This occasion will be remembered with a little warmth by Arsenal. Arsène Wenger's team have already had enough of eventful days such as the 8-2 defeat at Old Trafford in their previous match. So it was that the team could take a shine to this mundane game that brought a first win of the season in the Premier League.
Arsenal have a better excuse than most for looking as if the new campaign took them by surprise. They were not in command of the transfer market timing that saw them lose Cesc Fábregas and Samir Nasri so late in the summer. The lineup on Saturday was intended to restore calm as much as collect points. While that task was completed, it has to be borne in mind that Swansea are yet to score in the Premier League.
Wenger was full of approval for Swansea, even if that was an indirect way to make excuses for his own side's inconsequentiality. He spoke of the danger they carry on the flanks but then drew a painful analogy. "They remind me of Blackpool last year," Wenger said. "They play in an audacious way, not restricted at all, with a good technical level. But their next home game [against West Bromwich Albion on Saturday] will certainly be very important." Blackpool, of course, were relegated.
It is still too soon to live in dread. Swansea beat Arsenal home and away during the 1981-82 season and even now this sort of fixture can still be hard-fought. The decisive moment itself was a matter of aberration rather than inspiration, with the goalkeeper Michel Vorm tossing a throw-out against the heels of his right-back, Angel Rangel. Andrey Arshavin tucked the loose ball home from an angle in the 40th minute.
"I felt for Vorm at the other end," said the Arsenal goalkeeper, Wojciech Szczesny. "It can happen.
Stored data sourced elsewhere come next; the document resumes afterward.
(* ===== verification/Server.v ===== *)
(** * The response API as a whole

    A source answers requests by calling the six responders. [call] is one such call;
    [respond] is the function it runs. What holds of every call is proved once: at most one
    frame leaves the process, it is a well-formed answer to the request it was called with,
    and the return value says whether the kernel took it. An allocator that is not short of
    memory cannot keep a valid answer from being sent. [session] is a sequence of calls. *)

From S2P Require Import Prelude Memory Platform Effects Request Guids GuidsSpec Frame FrameSpec.
From S2P Require Import Response ResponseSpec Wire RequestSpec.

Section server.
Context `{P : Platform}.

(** ** Calls *)

Inductive call : Type :=
  | CallStatus (status : Z)
  | CallLookup (entries entry_count metadata metadata_count : Z)
  | CallEnumChildren (children child_count metadata metadata_count : Z)
  | CallDeleteLayer (orphaned_guids orphaned_count : Z)
  | CallReadKey (name name_len parent_guid sd sd_len volatile_key symlink last_write_time : Z)
  | CallQueryValues (entries entry_count blankets blanket_count : Z).

Definition respond (fd req : Z) (c : call) : M Z :=
  match c with
  | CallStatus status => rsi_respond_status fd req status
  | CallLookup p n mp mn => rsi_respond_lookup fd req p n mp mn
  | CallEnumChildren p n mp mn => rsi_respond_enum_children fd req p n mp mn
  | CallDeleteLayer p n => rsi_respond_delete_layer fd req p n
  | CallReadKey name name_len parent sd sd_len v l t =>
      rsi_respond_read_key fd req name name_len parent sd sd_len v l t
  | CallQueryValues p n bp bn => rsi_respond_query_values fd req p n bp bn
  end.

(** The [# Safety] contract of the call, and the C types of its arguments. *)
Definition safe_call (m : memory) (c : call) : Prop :=
  match c with
  | CallStatus status => is_u32 status
  | CallLookup p n mp mn =>
      safe_block rsi_path_entry (safe_entry m) m p n /\
      safe_block rsi_key_metadata (safe_metadata m) m mp mn
  | CallEnumChildren p n mp mn =>
      safe_block rsi_child_entry (safe_child m) m p n /\
      safe_block rsi_key_metadata (safe_metadata m) m mp mn
  | CallDeleteLayer p n => safe_field m p (n * 16) /\ is_u32 n
  | CallReadKey name name_len parent sd sd_len v l t =>
      safe_field m name name_len /\ is_u32 name_len /\ safe_field m parent 16 /\
      safe_field m sd sd_len /\ is_u32 sd_len
  | CallQueryValues p n bp bn =>
      safe_block rsi_value_entry (safe_value m) m p n /\
      safe_block rsi_blanket_entry (safe_blanket m) m bp bn
  end.

(** The status and payload the call describes, if it is an answer to the request [r]. *)
Definition is_answer (m : memory) (r : rsi_request) (c : call) (status : Z)
    (payload : list byte) : Prop :=
  match c with
  | CallStatus st => status = st /\ payload = [] /\ status_allowed (rq_op_code r) st = true
  | CallLookup p n mp mn =>
      rq_op_code r = wrap 16 RSI_LOOKUP /\ status = RSI_OK /\ lookup_reply m p n mp mn payload
  | CallEnumChildren p n mp mn =>
      rq_op_code r = wrap 16 RSI_ENUM_CHILDREN /\ status = RSI_OK /\
      enum_children_reply m p n mp mn payload
  | CallDeleteLayer p n =>
      rq_op_code r = wrap 16 RSI_DELETE_LAYER /\ status = RSI_OK /\
      delete_layer_reply m p n payload
  | CallReadKey name name_len parent sd sd_len v l t =>
      rq_op_code r = wrap 16 RSI_READ_KEY /\ status = RSI_OK /\
      read_key_reply m name name_len parent sd sd_len v l t payload
  | CallQueryValues p n bp bn =>
      rq_op_code r = wrap 16 RSI_QUERY_VALUES /\ status = RSI_OK /\
      query_values_reply m p n bp bn payload
  end.

(** The frames a trace put on the wire. *)
Definition frames_written (evs : list event) : list (list byte) :=
  omap (λ ev, match ev with EvWrite _ frame => Some frame | _ => None end) evs.

(** A frame that answers [r] by the call [c], as its receiver reads it. *)
Definition answer_frame (m : memory) (r : rsi_request) (c : call) (frame : list byte) : Prop :=
  exists status payload, is_answer m r c status payload /\
    read_frame frame = Some (mk_wire_frame (rq_request_id r)
      (Z.lor (rq_op_code r) RSI_RESPONSE_BIT) status payload).

(** What a call does: it leaves the caller's memory alone and either puts one answer on the
    wire, returning 0 exactly when the kernel took the whole frame, or returns -1 with
    nothing written. *)
Definition call_outcome (fd : Z) (r : rsi_request) (c : call) (s : state) (rc : Z) (s' : state) :
    Prop :=
  st_mem s' = st_mem s /\ (rc = 0 \/ rc = -1) /\
  ((exists frame, answer_frame (st_mem s) r c frame /\
      st_trace s' = st_trace s ++ [EvWrite fd frame] /\
      st_kern s' = (k_write (st_kern s) fd frame).1 /\
      (rc = 0 <-> (k_write (st_kern s) fd frame).2 = Ok (Z.of_nat (length frame)))) \/
   (rc = -1 /\ st_kern s' = st_kern s /\
    exists evs, st_trace s' = st_trace s ++ evs /\ frames_written evs = [])).

(** A sequence of calls, each on its own request struct; the return values are collected. *)
Fixpoint session (fd : Z) (calls : list (Z * call)) : M (list Z) :=
  match calls with
  | [] => mret []
  | (req, c) :: calls' => rc ← respond fd req c; rcs ← session fd calls'; mret (rc :: rcs)
  end.

(** ** One call *)

Context `{!PlatformLaws P}.

Lemma send_outcome fd r c status payload s s1 rc s' :
  typed rsi_request r -> is_u32 status -> is_answer (st_mem s) r c status payload ->
  18 + Z.of_nat (length payload) < 2 ^ 32 -> quiet [] s s1 ->
  send fd (response_frame (rq_request_id r) (rq_op_code r) status payload) s1 = (rc, s') ->
  call_outcome fd r c s rc s'.
Proof.
  intros Ht Hst Ha Hlen [Hm _ Hk Htr] Hsend. rewrite app_nil_r in Htr.
  assert (is_u64 (rq_request_id r) /\ is_u16 (rq_op_code r)) as [Hid Hop]
    by (by destruct_typed Ht).
  pose proof (read_frame_response _ _ _ _ Hid Hop Hst Hlen) as Hread. revert Hsend Hread.
  generalize (response_frame (rq_request_id r) (rq_op_code r) status payload) as frame.
  intros frame Hsend Hread.
  assert (answer_frame (st_mem s) r c frame) as Hans by (by eexists _, _).
  revert Hsend. unfold send. rewrite Hk. unfold call_outcome.
  destruct (k_write (st_kern s) fd frame) as [k [n|e]] eqn:Hw;
    [destruct (Z.eqb_spec n (Z.of_nat (length frame))) as [Hn|Hn]|];
    intros [= <- <-]; (split_and!; [done|by auto|]); left; exists frame;
    (split_and!; [done|by simpl; rewrite Htr|by rewrite Hw|]); rewrite Hw; simpl.
  - by rewrite Hn.
  - split; [lia|]. intros [=]. done.
  - split; [lia|done].
Qed.

Lemma responded_outcome fd r c d s rc s' :
  typed rsi_request r ->
  (forall payload, desc_reply d payload -> is_answer (st_mem s) r c RSI_OK payload) ->
  responded fd r d s rc s' -> call_outcome fd r c s rc s'.
Proof.
  assert (forall s1 e, settled s s1 -> call_outcome fd r c s (-1) (with_errno e s1)) as Hquiet.
  { intros s1 e Hs. split_and!; [exact (settled_mem _ _ Hs)|by right|]. right. split; [done|].
    split; [by destruct Hs as [Hq|Hq]; apply Hq|].
    destruct Hs as [Hq|Hq]; eexists; (split; [apply Hq|done]). }
  intros Ht Hans [b s1 rc' s2 Hb Hlen Hq Hsend|b s1 Hb _ Hq|s1 _ Hs|s1 Hq _].
  - eapply send_outcome; [done|apply ok_u32|by apply Hans|done..].
  - apply Hquiet. by left.
  - by apply Hquiet.
  - apply Hquiet. by right.
Qed.

Lemma refused_outcome fd r c s : call_outcome fd r c s (-1) (with_errno EINVAL s).
Proof.
  split_and!; [done|by right|]. right. split_and!; [done..|]. exists []. simpl. by rewrite app_nil_r.
Qed.

(** A payload-bearing responder, on whatever request it is given. *)
Lemma call_outcome_wp fd req r c op d (m : M Z) s :
  points_to rsi_request (st_mem s) req r ->
  (wrong_request req op s -> m s = ORet (-1) (with_errno EINVAL s)) ->
  (rq_op_code r = wrap 16 op ->
    wp m s (λ res s', exists rc, res = Ok rc /\ responded fd r d s rc s')) ->
  (forall payload, rq_op_code r = wrap 16 op -> desc_reply d payload ->
     is_answer (st_mem s) r c RSI_OK payload) ->
  wp m s (λ res s', exists rc, res = Ok rc /\ call_outcome fd r c s rc s').
Proof.
  intros Hr Hno Hyes Hans. destruct (decide (rq_op_code r = wrap 16 op)) as [Hop|Hop].
  - eapply wp_mono; [by apply Hyes|]. intros res s' (rc & -> & Hres). eexists. split; [done|].
    eapply responded_outcome; [by eapply read_typed, Hr| |done]. auto.
  - unfold wp. rewrite Hno by (right; eauto). eexists. split; [done|]. apply refused_outcome.
Qed.

Lemma respond_outcome fd req r c s :
  points_to rsi_request (st_mem s) req r -> safe_call (st_mem s) c ->
  wp (respond fd req c) s (λ res s', exists rc, res = Ok rc /\ call_outcome fd r c s rc s').
Proof.
  intros Hr Hc. destruct c; simpl in Hc; unfold respond.
  - unfold wp. destruct (rsi_respond_status_eq fd req status s) as [_ Heq].
    rewrite (Heq _ Hr). destruct (status_allowed _ _) eqn:Hal.
    + destruct (send _ _ _) as [rc s'] eqn:Hs. eexists. split; [done|].
      eapply send_outcome; [by eapply read_typed, Hr|exact Hc|by split_and!|done| |exact Hs].
      auto with rsi.
    + eexists. split; [done|]. apply refused_outcome.
  - destruct Hc. eapply (call_outcome_wp _ _ _ _ RSI_LOOKUP); [done| | |];
      [apply require_response_req_wrong|intros; by apply lookup_responds|by simpl].
  - destruct Hc. eapply (call_outcome_wp _ _ _ _ RSI_ENUM_CHILDREN); [done| | |];
      [apply require_response_req_wrong|intros; by apply enum_children_responds|by simpl].
  - destruct Hc. eapply (call_outcome_wp _ _ _ _ RSI_DELETE_LAYER); [done| | |];
      [apply require_response_req_wrong|intros; by apply delete_layer_responds|by simpl].
  - destruct Hc as (? & ? & ? & ? & ?).
    eapply (call_outcome_wp _ _ _ _ RSI_READ_KEY); [done| | |];
      [apply require_response_req_wrong|intros; by apply read_key_responds|by simpl].
  - destruct Hc. eapply (call_outcome_wp _ _ _ _ RSI_QUERY_VALUES); [done| | |];
      [apply require_response_req_wrong|intros; by apply query_values_responds|by simpl].
Qed.

(** C1: every responder call on a valid request and safe arguments runs to completion
    without abort or undefined behaviour, leaves the caller's memory alone, and returns 0 or
    -1. It puts at most one frame on the wire, and that frame reads back as an answer to this
    request: its id, its op with the response bit, and the status and payload the call
    describes. It returns 0 exactly when the kernel took the whole frame. *)
Theorem respond_delivers fd req r c s :
  points_to rsi_request (st_mem s) req r -> safe_call (st_mem s) c ->
  wp (respond fd req c) s (λ res s', exists rc, res = Ok rc /\ call_outcome fd r c s rc s').
Proof. apply respond_outcome. Qed.

(** ** Answers are sent

    What is left of [responded] when the allocator grants reasonable requests. *)

(** One [write] of the whole frame of an answer, and what becomes of it. *)
Definition sent_answer (fd : Z) (r : rsi_request) (status : Z) (payload : list byte)
    (s : state) (rc : Z) (s' : state) : Prop :=
  let frame := response_frame (rq_request_id r) (rq_op_code r) status payload in
  st_mem s' = st_mem s /\ st_trace s' = st_trace s ++ [EvWrite fd frame] /\
  st_kern s' = (k_write (st_kern s) fd frame).1 /\
  match (k_write (st_kern s) fd frame).2 with
  | Ok n =>
      if n =? Z.of_nat (length frame) then rc = 0 /\ st_errno s' = st_errno s
      else rc = -1 /\ st_errno s' = EIO
  | Err e => rc = -1 /\ st_errno s' = e
  end.

Lemma send_sent fd r status payload s s1 rc s' :
  quiet [] s s1 ->
  send fd (response_frame (rq_request_id r) (rq_op_code r) status payload) s1 = (rc, s') ->
  sent_answer fd r status payload s rc s'.
Proof.
  intros [Hm He Hk Ht]. rewrite app_nil_r in Ht. unfold send, sent_answer.
  generalize (response_frame (rq_request_id r) (rq_op_code r) status payload) as frame.
  intros frame. rewrite Hk. destruct (k_write _ _ _) as [k [n|e]]; simpl;
    [destruct (_ =? _)|];
    intros [= <- <-]; simpl; by rewrite ?Ht.
Qed.

Lemma responded_sends fd r d payload s rc s' :
  ~ may_refuse -> definite d -> desc_reply d payload ->
  18 + Z.of_nat (length payload) < 2 ^ 32 ->
  responded fd r d s rc s' -> sent_answer fd r RSI_OK payload s rc s'.
Proof.
  intros Hmem [Huniq Hguids] Hrep Hlen Hres.
  assert (forall b, desc_reply d b -> b = payload) as Heq by (intros b Hb; by apply (Huniq payload)).
  destruct Hres as [b s1 rc' s2 ->%Heq _ Hq Hsend|b s1 ->%Heq Hbig _|s1 Hno _|
                    s1 _ [|[Hbig|(b & ->%Heq & Hbig)]]].
  - by eapply send_sent.
  - lia.
  - by destruct (Hno payload).
  - done.
  - specialize (Hguids _ Hrep). lia.
  - lia.
Qed.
He must be gutted. If you do that kind of mistake then you want to lose 3-0, not 1-0." Szczesny himself is full of confidence after pulling off a string of saves in Poland's 2-2 home draw with Germany in the friendly last week and then being termed world-class by Oliver Kahn, one of the most renowned goalkeepers of modern times.
Team-mates at the Emirates have not generally had cause to feel so sure of themselves in the wake of that pummelling by Manchester United. Szczesny looked unaffected and is adamant that Arsenal can be title contenders. With the immediate challenge of the Champions League game at Borussia Dortmund on Tuesday in mind, Wenger was happy to talk about the centre‑half Per Mertesacker, newly arrived from Werder Bremen for £8m. The manager is not above resorting to cliche when it is so reassuring. "He's calm and he talks and he communicates," Wenger said. "When a German communicates you listen."
The notion of enhanced authority in Arsenal ranks was sporadically called into doubt and, at the very end of the match, Danny Graham lifted an effort over the bar from close range. It was Graham, too, whose shot had been saved by Szczesny in the eighth minute. Both teams also hit the woodwork. There was purpose to Swansea, despite the fact that the manager, Brendan Rodgers, had gone to Northern Ireland following the death of his father. Rodgers's assistant Colin Pascoe was in charge at the Emirates.
This was an inherently difficult match for Arsenal. Wenger's overhaul of the squad had to be conducted at the last moment and he did not risk changing the team radically. Mikel Arteta, tidy in a deep-lying role in midfield, was joined by one other debutant in the starting lineup, Mertesacker, although Yossi Benayoun would have his first appearance as a substitute.
The meeting with Dortmund will be more demanding and three Polish players in the Bundesliga club's squad, Lukasz Piszczek, Robert Lewandowski and Jakub Blaszczykowski, have attempted to unsettle the Arsenal goalkeeper. "They've been taking the mickey out of it [the 8-2 result] but they can't get into my head," Szczesny said. "I will be focused." Even so, the match can surely bear no resemblance to a run-of the-mill engagement with Swansea.